My resulting ‘triple screen’ was my laptop to see the student, the secondary monitor to see the digitised version of music, and finally, my super robust music stand which, is so rock solid, I kept loosing my books as I had about five of them on the music stand and forgot they were there.

Getting the most out of Skype’s audio

I had never used Skype for teaching music up until the lockdown, but what I did know was that a phone microphone typically couldn’t cope at recording a video (or voice memo) of a roaring saxophone. Sometimes, when a parent would sit in on lessons, they’d ask if they could record me playing a piece of homework for their child and the audio quality was clipped pretty heavily. Still, once the resignation of having crappy audio was dismissed from one’s mind, a phone is actually a reasonable option

Headphones seemed to be a must. Maybe it was an illusion, but I think if both the teacher and student have headphones, Skype’s algorithms have less work to do because it’s not trying to adjust the microphone when audio is in turn coming through the speakers. This resulted in a better overall experience because it felt like you could ‘talk over’ the student, because they could actually hear me over Skype while they were playing. We didn’t have to take turns, basically.

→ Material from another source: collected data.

(** X6: up to [iterations = 65536] the 32-bit arithmetic is exact.  The
    value returned is the accumulation carried out on unbounded integers
    (plain addition, and the exclusive or of [Z] at the multiples of
    1000); it lies between 0 and [INT32_MAX], and no addition wraps. *)
Theorem heavy_computation_exact
    {G : Type} (iterations : Z) (fuel : nat) (g : G) :
  Int32.min_signed <= iterations <= 65536 ->
  (Z.to_nat iterations <= fuel)%nat ->
  exists t,
    heavy_computation fuel iterations g =
      Some (exact_accumulation iterations, t, g)
    /\ wrapped t = false
    /\ 0 <= exact_accumulation iterations <= Int32.max_signed.
Proof.
  intros Hrange Hfuel.
  assert (Hzero : Int32.in_range 0) by int32_range.
  assert (Hmax : iterations <= Int32.max_signed)
    by (revert Hrange; Int32Facts.unfold_int32; lia).
  pose proof (no_overflow_upto (Z.to_nat iterations) ltac:(lia)) as Hwrap.
  assert (Hall : Forall (fun i => 0 <= i <= Int32.max_signed)
                   (zrange 0 (Z.to_nat iterations))).
  { apply Forall_forall. intros j Hj. apply zrange_In in Hj. lia. }
  pose proof (exact_fold _ 0 Hzero Hall Hwrap) as Hexact.
  assert (Hacc : exact_accumulation iterations =
                 fold_left body_sum (zrange 0 (Z.to_nat iterations)) 0).
  { unfold exact_accumulation.
    rewrite <- (zrange_seq (Z.to_nat iterations) 0). now symmetry. }
  rewrite heavy_computation_unroll by assumption.
  eexists. split; [now rewrite Hacc |]. split.
  - now rewrite wrapped_app, Hwrap, wrapped_sleep_events.
  - split.
    + unfold exact_accumulation.
      rewrite <- (zrange_seq (Z.to_nat iterations) 0).
      apply exact_fold_nonneg; [lia | now apply zrange_nonneg].
    + rewrite Hacc. now apply fold_body_sum_in_range.
Qed.

Lemma heavy_computation_exact_witness :
  Int32.min_signed <= 2000 <= 65536 /\
  (Z.to_nat 2000 <= Z.to_nat 2000)%nat /\
  exists t,
    heavy_computation (Z.to_nat 2000) 2000 tt =
      Some (exact_accumulation 2000, t, tt)
    /\ wrapped t = false
    /\ 0 <= exact_accumulation 2000 <= Int32.max_signed.
Proof.
  assert (Hr : Int32.min_signed <= 2000 <= 65536) by int32_range.
  assert (Hf : (Z.to_nat 2000 <= Z.to_nat 2000)%nat) by lia.
  exact (conj Hr (conj Hf
           (heavy_computation_exact 2000 (Z.to_nat 2000) tt Hr Hf))).
Defined.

You could almost hear the metaphorical cogs of Skype’s algorithms trying to automatically readjust the gain for when an instrument is played, to when someone speaks. That was one of the first things my students observed during class; when I started speaking, it took a while for Skype to increase the volume of my voice just after playing. That was the nature of a built in laptop microphone unfortunately. Later on, I experimented with different gear.

It’s Exhausting

Lessons online are actually exhausting, especially if you’re standing. I would do a continuous 3 1/2 hours on a Thursday night, and broken up 8:30am to 12:30pm on Saturday. There were some interesting observations.

The first was that headphones are tiring to wear. Not so much they get a little uncomfortable to wear after 3 1/2 hours (they’re a Sony MDR-7506), but the direct-to-ear audio just seems to dull one’s brain cells after a while. Perhaps that’s also in combination of looking at a computer screen during that time, rather than a non-brightened sheet of music.

The other major aspect was that there was no downtime between lessons; it was straight from one to the other. I’d finish one lesson right on the hour or half hour, and then it was straight into the next. “Bye”, “hi”, and and the next student would almost always be ready to go. I didn’t have to wait for students to pack up gear (and yikes, some haven’t mastered the quick pack up), and I didn’t have to wait for the next student to put their instrument together.

The result was that, strangely enough, Skype allowed the student to get maximum lesson time. For me, it was almost like a relay race where I was passing the baton to myself for a few hours.

Skype is a viable option

This whole experience has demonstrated to me that Skype is a viable alternative for those days when the student can’t make their lesson. It’s not something that seems sustainable long term because so many skills are only obtained by playing along with the teacher (appreciating a sense timing, movement and tuning etc), but rather than credit a lesson because “sorry, I can’t make it because the school band has a concert next Thursday”, it could be, hey, how about we do an online class on Friday after school.

An online alternative seems to be an ideal way to keep the lesson routine moving, and continuing to get the feedback.